Two other good options are wave and tidal power. These are better than river based hydro-electricity because there is no need to create dams that remove forests. Wave and tidal power are both very predictable which is an advantage when compared to wind power which is less predictable. One solution to the unpredictability of wind power is to couple it with a river based hydro-electric system which can provide electricity when there is less wind. A hydro-electric system to compensate for days that are less windy would need a much smaller dam than one that is designed to provide the main power source.
The next issue is how to power vehicles (on air, land, and sea). Advocates of nuclear power often talk about hydrogen powered cars. However while hydrogen has a good ratio of energy to weight it is not very dense, so the energy density for volume is much less than petrol. Combining Prius technology with
hydrogen in an internal combustion engine still won't give the distance per tank of fuel as petrol does. Hydrogen with fuel cells in an all electric vehicle might allow you to drive the same distance as a non-hybrid car on petrol, but probably won't compare to the range of a hybrid Diesel vehicle.
Bio-Diesel is a good option for fuelling cars. Diesel engines give greater efficiency than Otto cycle (the most common car engine) or Atkinson cycle (as used in the Prius) engines. Not only is bio-Diesel renewable but it also produces exhaust that is less toxic than that which is produced from fossil fuels. See the VeggieVan site for more details on bio-Diesel. The toxic fossil fuels are linked to health problems in airline hostesses, AFAIK there has been no research on the impact of car exhaust on pedestrians.
One thing to note about bie-Diesel is that you can do it right now. According to a British TV documentary all you have to do is filter oil that was used for frying food (they used oil from a Mexican restaurant) and mix it with a small amount of ethanol and it's ready to use in your car. As restaurants currently have to pay to dispose of old frying oil this should be good for everyone!

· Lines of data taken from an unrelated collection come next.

(* ===== verification/Exec.v ===== *)
(** * Exec.c: replacing the program of a process

    [exec] reads the program from its file: scripts are handed to their interpreter; of an
    ELF file the loadable segments become segment maps, filled in on page faults
    (Segment.v), and the dynamic linker is mapped at once.  The arguments, the environment
    and the auxiliary vector go to the new stack.  [elf_], [ph_], [bprm_] and [path_buf] are
    the kernel addresses of local variables, one [bprm_] for each nested call; the argument
    strings, which nothing changes while [exec] runs, are passed by value. *)

From S2P Require Import Prelude CType Mem Strings Config Queue Page UserCopy Sched Bio Fat FatFile.
From S2P Require Import Pipe Segment File Signal FileSystem Process Syscall Sysfile.

Definition MAXARG : Z := 32.
Definition MAXPATH : Z := 128.
Definition BINPRM_BUF_SIZE : Z := 128.
Definition ENOEXEC : Z := 8.
Definition PT_INTERP : Z := 3.
Definition PT_GNU_PROPERTY : Z := 0x60000000 + 0x474e553.
Definition ET_EXEC : Z := 2.
Definition ET_DYN : Z := 3.
Definition SIZEOF_EHDR : Z := 64.
Definition SIZEOF_PHDR : Z := 56.
Definition MAP_PRIVATE : Z := 2.
Definition ehdr_type (m : gmap Z Z) (b : Z) : Z := load16 m (b + 16).

(** ** Scripts *)

Definition blank (c : Z) : bool := (c =? 0x20) || (c =? 0x09).
Fixpoint skip_blanks (l : list Z) : list Z :=
  match l with c :: r => if blank c then skip_blanks r else l | [] => [] end.
Fixpoint until_blank (l : list Z) : list Z * list Z :=
  match l with
  | [] => ([], [])
  | c :: r => if blank c then ([], l) else let '(a, b) := until_blank r in (c :: a, b)
  end.
(** The first line of the buffer, [None] when it does not end within the buffer. *)
Fixpoint first_line (l : list Z) : option (list Z) :=
  match l with
  | [] => None
  | c :: r => if (c =? 0x0a) || (c =? 0) then Some [] else cons c <$> first_line r
  end.
(** Blanks are cut off from the end of the line. *)
Definition trim_end (l : list Z) : list Z := reverse (skip_blanks (reverse l)).

(** The interpreter and its argument, [inl] of an error when there is no name. *)
Definition parse_script (line : list Z) : Z + (list Z * option (list Z)) :=
  match skip_blanks (drop 2 (trim_end line)) with
  | [] => inl (- ENOEXEC)
  | l =>
      let '(name, rest) := until_blank l in
      inr (name, match skip_blanks rest with [] => None | a => Some a end)
  end.

(** ** Program headers *)

Definition make_prot (p_flags : Z) : Z :=
  Z.lor PTE_READ (Z.lor PTE_WRITE (Z.lor PTE_EXECUTE (Z.lor PTE_USER PTE_ACCESSED))).

(** The auxiliary vector: program headers, entry points, identifiers and the random bytes. *)
Definition aux_vector (phdr_addr phnum base entry rand execfn : Z) : list Z :=
  [16; 0; 6; PAGE_SIZE; 3; phdr_addr; 4; SIZEOF_PHDR; 5; phnum; 7; base; 9; entry;
   11; 0; 12; 0; 13; 0; 14; 0; 23; 0; 25; rand; 31; execfn; 0; 0].
(** "LD_LIBRARY_PATH=/" and "PATH=/:/usr/bin:/musl-gcc/include:/bin/" *)
Definition envVariable : list (list Z) :=
  [[76; 68; 95; 76; 73; 66; 82; 65; 82; 89; 95; 80; 65; 84; 72; 61; 47];
   [80; 65; 84; 72; 61; 47; 58; 47; 117; 115; 114; 47; 98; 105; 110; 58; 47; 109; 117; 115; 108; 45; 103; 99; 99; 47;
    105; 110; 99; 108; 117; 100; 101; 58; 47; 98; 105; 110; 47]].
Definition k_rand_bytes : list Z := seqZ 0 16.
(** "/proc/self/exe" *)
Definition self_exe : list Z := [47; 112; 114; 111; 99; 47; 115; 101; 108; 102; 47; 101; 120; 101].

Bio-Diesel could work for powering planes, there is already research in progress on this issue, but there are problems related to the viscosity of bio-Diesel at low temperatures. Maybe a blend of bio-Diesel and bio-Ethanol would work. Ethanol freezes at -114.3C and should lower the freeze temperature of bio-Diesel.
Bio-Diesel would of course work really well for ships. Supplying the amount of fuel that current ships need would be difficult. Some analysis shows that the deck area of a ship can collect enough sunlight to supply ~10% of the power needs of the ship. The Orcelle is a design for a totally clean ship that runs on solar, wind, and wave power. However with the proposed design the solar panels will not be angled effectively for collecting sunlight as they will be on sails. I think that there is a lot of potential in having a design based around sails, wave and solar power for generating electricity, and also a Diesel engine running on bio-Diesel fuel for supplying extra power when required (EG when sailing at night in calm weather). Building a ship that uses only wind, solar, and wave power would probably be significantly more expensive than the current Diesel design. Building a ship that uses 10% Diesel and 90% wind, solar, and wave power might be a lot cheaper.
There are lots of ways of producing the energy we need to maintain our current standard of living. If our government was to spend as much money researching them as it does protecting petroleum reserves then the problem would be solved.